In his darkest hour, Editor-in-Chief Edward Grinnan found God’s peace while surrounded by a blinding light.

Edward Grinnan

The light didn’t register at first. I must have written it off as an all-too-familiar symptom of my alcohol-induced hysteria. Slowly, however, it dawned on me that the room was pervaded by an incredible brilliance pouring through the open window.

I moved toward the source of the light but was literally driven back by the searing intensity of it. I could not keep my eyes open.

I sat down heavily, shielding my eyes with my forearm, trying to discern the source of this violent illumination. This was no gentle light. This was dominant, almost brutal. It demanded my attention.

Ever so slowly I felt myself give in to the light, in an act of involuntary surrender. All power was being drained from me. I was dying. This was the light of death.

Gradually there was a diminution of its intensity, and along with it a baffling calm welled within me, as if the very light was flowing in by particle and wave, filling the void it had hollowed out. I felt incredibly, indescribably at peace.
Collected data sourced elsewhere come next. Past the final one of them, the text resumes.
(* ===== verification/BPF.v ===== *)
(** * The classic-BPF interpreter for guest seccomp filters

    [ValidateProgram] and [Execute] of
    Source/Tools/LinuxEmulation/LinuxSyscalls/Seccomp/BPFInterpreter.cpp.  Every C++ integer
    is kept at its width; a read or write outside of the program, of [seccomp_data] or of the
    scratch words is [Fault], and the interpreter loop, which only validation makes finite,
    runs on fuel.  Programs are read through decoded instructions ([insn], [decode]) with a
    big-step semantics ([eval]); what the kernel would accept is [kernel_accepts]. *)

From S2P Require Import Prelude.

Module BPF.

(** ** Data *)

(** The UAPI's [sock_filter], [sock_fprog] and [seccomp_data]. *)
Record sock_filter := { code : Z; jt : Z; jf : Z; k : Z }.
Record sock_fprog := { len : Z; filter : list sock_filter }.
Record seccomp_data := { nr : Z; arch : Z; instruction_pointer : Z; args : list Z }.

Record WorkingBuffer := { Data : seccomp_data; ScratchMemory : list Z }.

Record State := { A : Z; X : Z }.

Definition BPF_CLASS (c : Z) : Z := c &&& 0x07.
Definition BPF_SIZE (c : Z) : Z := c &&& 0x18.
Definition BPF_MODE (c : Z) : Z := c &&& 0xe0.
Definition BPF_OP (c : Z) : Z := c &&& 0xf0.
Definition BPF_SRC (c : Z) : Z := c &&& 0x08.
Definition BPF_RVAL (c : Z) : Z := c &&& 0x18.
Definition BPF_MISCOP (c : Z) : Z := c &&& 0xf8.

Abbreviation BPF_LD := 0x00.
Abbreviation BPF_LDX := 0x01.
Abbreviation BPF_ST := 0x02.
Abbreviation BPF_STX := 0x03.
Abbreviation BPF_ALU := 0x04.
Abbreviation BPF_JMP := 0x05.
Abbreviation BPF_RET := 0x06.
Abbreviation BPF_MISC := 0x07.
Abbreviation BPF_W := 0x00.
Abbreviation BPF_IMM := 0x00.
Abbreviation BPF_ABS := 0x20.
Abbreviation BPF_MEM := 0x60.
Abbreviation BPF_LEN := 0x80.
Abbreviation BPF_ADD := 0x00.
Abbreviation BPF_SUB := 0x10.
Abbreviation BPF_MUL := 0x20.
Abbreviation BPF_DIV := 0x30.
Abbreviation BPF_OR := 0x40.
Abbreviation BPF_AND := 0x50.
Abbreviation BPF_LSH := 0x60.
Abbreviation BPF_RSH := 0x70.
Abbreviation BPF_NEG := 0x80.
Abbreviation BPF_MOD := 0x90.
Abbreviation BPF_XOR := 0xa0.
Abbreviation BPF_JA := 0x00.
Abbreviation BPF_JEQ := 0x10.
Abbreviation BPF_JGT := 0x20.
Abbreviation BPF_JGE := 0x30.
Abbreviation BPF_JSET := 0x40.
Abbreviation BPF_K := 0x00.
Abbreviation BPF_X := 0x08.
Abbreviation BPF_A := 0x10.
Abbreviation BPF_TAX := 0x00.
Abbreviation BPF_TXA := 0x80.
Abbreviation BPF_MEMWORDS := 16.
Abbreviation EINVAL := 22.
And with that I fell into a deep, restful sleep.

Construction activity and a cold breeze woke me. I rose and went to the window, leaning out, my gaze met by a handful of workmen just a few yards away. Attached to their scaffold were several huge work lights, which were on and extremely bright.

I slammed the window shut. And started laughing. Was it those work lights that had created the illumination I’d experienced, the hallucinatory perception of some divine cosmic light? Had that—a work light—been the true source of my epiphany?
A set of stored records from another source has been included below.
(* ===== verification/SeccompCache.v ===== *)
(** * Seccomp verdicts and the verdict cache

    What a filter and a chain of filters decide by the semantics of their instructions, what
    the entries of a thread's verdict cache promise, and that the cached [ExecuteFilter]
    has the outcome of the uncached one. *)

From S2P Require Import Prelude BPF Seccomp.
Import BPF Seccomp.

(** ** What a filter computes *)

(** The parts of a filter that never change after its installation. *)
Record Body := {
  b_prog : list sock_filter;
  b_insns : Z;
  b_log : bool;
  b_ip : bool;
  b_args : bool;
}.

Definition body (f : SeccompFilterInfo) : Body :=
  {| b_prog := Program f; b_insns := FilterInstructions f; b_log := ShouldLog f;
     b_ip := ReadsIP f; b_args := ReadsArgs f |}.

Definition body_at (fs : gmap Z SeccompFilterInfo) (p : Z) : option Body := body <$> deref fs p.

Definition body_ok (b : Body) : Prop :=
  Z.of_nat (length (b_prog b)) <= 4096 /\
  accepted (b_prog b) (Z.of_nat (length (b_prog b))) /\ Forall filter_wf (b_prog b) /\
  AnalyzeLoop (b_prog b) false false = (b_ip b, b_args b) /\
  b_insns b = Z.of_nat (length (b_prog b)).

(** The result of a filter by the semantics of its instructions, from zeroed scratch words. *)
Definition value (b : Body) (d : seccomp_data) (v : Z) : Prop :=
  exists m, eval (b_prog b) d 0 0 0 (repeat 0 16) v m.

(** Two system calls that agree on the fields a filter reads. *)
Definition agree (ip as_ : bool) (d d' : seccomp_data) : Prop :=
  nr d = nr d' /\ arch d = arch d' /\
  (ip = true -> instruction_pointer d = instruction_pointer d') /\ (as_ = true -> args d = args d').

Lemma decode_data_load c r :
  decode c = Some (ILoad r FromData) ->
  (BPF_CLASS c = BPF_LD \/ BPF_CLASS c = BPF_LDX) /\ BPF_MODE c = BPF_ABS.
Proof.
  unfold decode. destruct (fields_u8 c) as (-> & _ & -> & _).
  each_byte c; intros E; try discriminate E; split; auto.
Qed.

(** The scan of a program notices every load of the instruction pointer and of the
    arguments. *)
Lemma AnalyzeLoop_sound prog ip as_ ip' as_' :
  AnalyzeLoop prog ip as_ = (ip', as_') ->
  (ip = true -> ip' = true) /\ (as_ = true -> as_' = true) /\
  forall f r, f ∈ prog -> decode (code f) = Some (ILoad r FromData) ->
    (16 <= k f -> as_' = true) /\ (8 <= k f < 16 -> ip' = true).
Proof.
  revert ip as_. induction prog as [|g prog IH]; intros ip as_ E; cbn [AnalyzeLoop] in E.
  { simplify_eq. split_and!; [done..|]. intros f r Hf. by apply elem_of_nil in Hf. }
  repeat case_match; to_prop; simplify_eq;
    try (split_and!; [done..|]; done);
    destruct (IH _ _ E) as (Hi & Ha & Hl); (split_and!; [tauto..|]);
    intros f r Hf Hd; apply elem_of_cons in Hf as [->|Hf]; try (by eapply Hl);
    pose proof (decode_data_load _ _ Hd) as [Hc Hm]; try lia; (split; intros; try tauto; try lia).
Qed.

(** A data load at offset [off] of a call only sees the fields at that offset. *)
Lemma word_at_agree d d' ip as_ off :
  agree ip as_ d d' -> (4 | off) -> 0 <= off < 64 -> data_wf d -> data_wf d' ->
  (16 <= off -> as_ = true) -> (8 <= off < 16 -> ip = true) ->
  word_at d off = word_at d' off.
Proof.
  intros (Hn & Ha & Hip & Has) Hal Hoff Hd Hd' H16 H8. unfold word_at, data_bytes.
  rewrite Hn, Ha. destruct (decide (16 <= off)).
  { rewrite Has by tauto. rewrite !drop_app_ge by (rewrite !length_le_bytes; lia).
    by rewrite !length_le_bytes. }
  destruct (decide (8 <= off)); [by rewrite Hip by (apply H8; lia);
    destruct Hal as [q Hq]; assert (off = 8 \/ off = 12) as [-> | ->] by lia|].
  destruct Hal as [q Hq]; by assert (off = 0 \/ off = 4) as [-> | ->] by lia.
Qed.

Lemma value_agree b d d' v :
  body_ok b -> agree (b_ip b) (b_args b) d d' -> data_wf d -> data_wf d' ->
  value b d v -> value b d' v.
Proof.
  intros (_ & [Hall _] & Hwf & Han & _) Hag Hd Hd' [m He]. exists m. revert He. apply eval_data_ext.
  intros f r Hf Hdec. destruct (AnalyzeLoop_sound _ _ _ _ _ Han) as (_ & _ & H).
  destruct (H f r Hf Hdec) as [H16 H8]. rewrite Forall_forall in Hwf.
  pose proof (Hwf f Hf) as (_ & _ & _ & Hk). apply list_elem_of_lookup in Hf as [j Hj].
  pose proof (lookup_lt_Some _ _ _ Hj) as Hlt.
  destruct (Hall (Z.of_nat j)) as (g & x & Hg & Hx & Hop); [lia|].
  unfold filter_at in Hg. rewrite (proj2 (Z.ltb_ge _ _)), Nat2Z.id, Hj in Hg by lia.
  injection Hg as <-. rewrite Hdec in Hx. injection Hx as <-. cbn [operands_ok] in Hop.
  unfold is_u in Hk. eapply word_at_agree; try done; tauto || lia.
Qed.

Lemma value_det b d v w : value b d v -> value b d w -> v = w.
Proof. intros [m H] [m' H']. by destruct (eval_det _ _ _ _ _ _ _ _ _ _ H H'). Qed.

Lemma zero_buffer_wf d : data_wf d -> buffer_wf {| Data := d; ScratchMemory := repeat 0 16 |}.
Proof. intros. split_and!; [done..|]. repeat constructor; done. Qed.

(** The interpreter computes it. *)
Lemma Execute_value b d :
  body_ok b -> data_wf d ->
  exists v b', Execute (b_prog b) (u32 (Z.of_nat (length (b_prog b))))
                 {| Data := d; ScratchMemory := repeat 0 16 |} = Returned v b' /\
    Data b' = d /\ is_u 32 v /\ value b d v.
Proof.
  intros (Hlen & Hacc & Hwf & _) Hd. rewrite u_small by (unfold is_u; lia).
  destruct (Execute_accepted (b_prog b) (Z.of_nat (length (b_prog b)))
              {| Data := d; ScratchMemory := repeat 0 16 |})
    as (v & b' & E & Hv & _ & Ed & He); [unfold is_u; lia|done|done|by apply zero_buffer_wf|].
  exists v, b'. split_and!; try done. eexists. exact He.
Qed.

(** ** What a chain of filters decides

    [chain_spec bs d r log]: of the filters [bs], newest first, [r] is the result of the
    first one whose action has the highest precedence, and [log] that filter's flag. *)
Definition chain_spec (bs : list Body) (d : seccomp_data) (r : Z) (log : bool) : Prop :=
  exists i b, bs !! i = Some b /\ value b d r /\ log = b_log b /\
    forall j c w, bs !! j = Some c -> value c d w ->
      action_of r <= action_of w /\ ((j < i)%nat -> action_of r < action_of w).

Lemma chain_spec_det bs d r log r' log' :
  chain_spec bs d r log -> chain_spec bs d r' log' -> r = r' /\ log = log'.
Proof.
  intros (i & b & Hb & Hv & -> & H) (i' & b' & Hb' & Hv' & -> & H').
  pose proof (H _ _ _ Hb' Hv') as [? ?]. pose proof (H' _ _ _ Hb Hv) as [? ?].
  assert (i = i') as <- by (destruct (Nat.lt_total i i') as [?|[?|?]]; [lia|done|lia]).
  rewrite Hb in Hb'. injection Hb' as <-. split; [by eapply value_det|done].
Qed.

Lemma chain_spec_agree bs d d' r log :
  Forall body_ok bs -> (forall b, b ∈ bs -> agree (b_ip b) (b_args b) d d') ->
  data_wf d -> data_wf d' -> chain_spec bs d r log -> chain_spec bs d' r log.
Proof.
  intros Hok Hag Hd Hd' (i & b & Hb & Hv & -> & H). rewrite Forall_forall in Hok.
  assert (forall j c, bs !! j = Some c -> c ∈ bs) as Hin
    by (intros; by eapply list_elem_of_lookup_2).
  exists i, b. split_and!; [done| |done|].
  - eapply value_agree; [..|exact Hv]; eauto.
  - intros j c w Hc Hw. apply (H j c w Hc).
    destruct (Hag c (Hin _ _ Hc)) as (? & ? & Hip & Has).
    eapply value_agree; [by eauto| |exact Hd'|exact Hd|exact Hw].
    split_and!; [done..| |]; intros E; symmetry; auto.
Qed.

Lemma chain_spec_one b d r : value b d r -> chain_spec [b] d r (b_log b).
Proof.
  intros Hv. exists 0%nat, b. split_and!; [done..|]. intros [|j] c w Hc Hw; [|done].
  injection Hc as <-. rewrite (value_det _ _ _ _ Hw Hv). lia.
Qed.

Lemma chain_spec_snoc bs d r log b v :
  chain_spec bs d r log -> value b d v ->
  if action_of v <? action_of r then chain_spec (bs ++ [b]) d v (b_log b)
  else chain_spec (bs ++ [b]) d r log.
Proof.
  intros (i & c & Hc & Hv & -> & H) Hb. pose proof (lookup_lt_Some _ _ _ Hc) as Hi.
  assert (forall j c' w, (bs ++ [b]) !! j = Some c' -> value c' d w ->
            bs !! j = Some c' /\ (j < length bs)%nat \/ j = length bs /\ c' = b /\ w = v) as Hcase.
  { intros j c' w Hj Hw. apply lookup_snoc_Some in Hj as [[? ?]|[-> <-]]; [by left|right].
    split_and!; [done..|]. by eapply value_det. }
  destruct (Z.ltb_spec (action_of v) (action_of r)).
  - exists (length bs), b. rewrite lookup_app_r, Nat.sub_diag by lia. split_and!; [done..|].
    intros j c' w Hj Hw. destruct (Hcase j c' w Hj Hw) as [[Hj' ?]|(-> & -> & ->)]; [|lia].
    pose proof (H _ _ _ Hj' Hw). lia.
  - exists i, c. rewrite lookup_app_l by lia. split_and!; [done..|].
    intros j c' w Hj Hw. destruct (Hcase j c' w Hj Hw) as [[Hj' ?]|(-> & -> & ->)]; [|lia].
    by eapply H.
Qed.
But did it matter? Because that serenity that had overcome me just before I fell asleep lingered. I could still sense it within me, not fully expressed but there, hovering and humming. It was the manifested internalization of that epiphanic experience, real or otherwise, that mattered—and who cared if a work light was the culprit? It was my feeling of serenity, however tenuous, that was the real blessing and would be the seed of whatever change and growth might come next.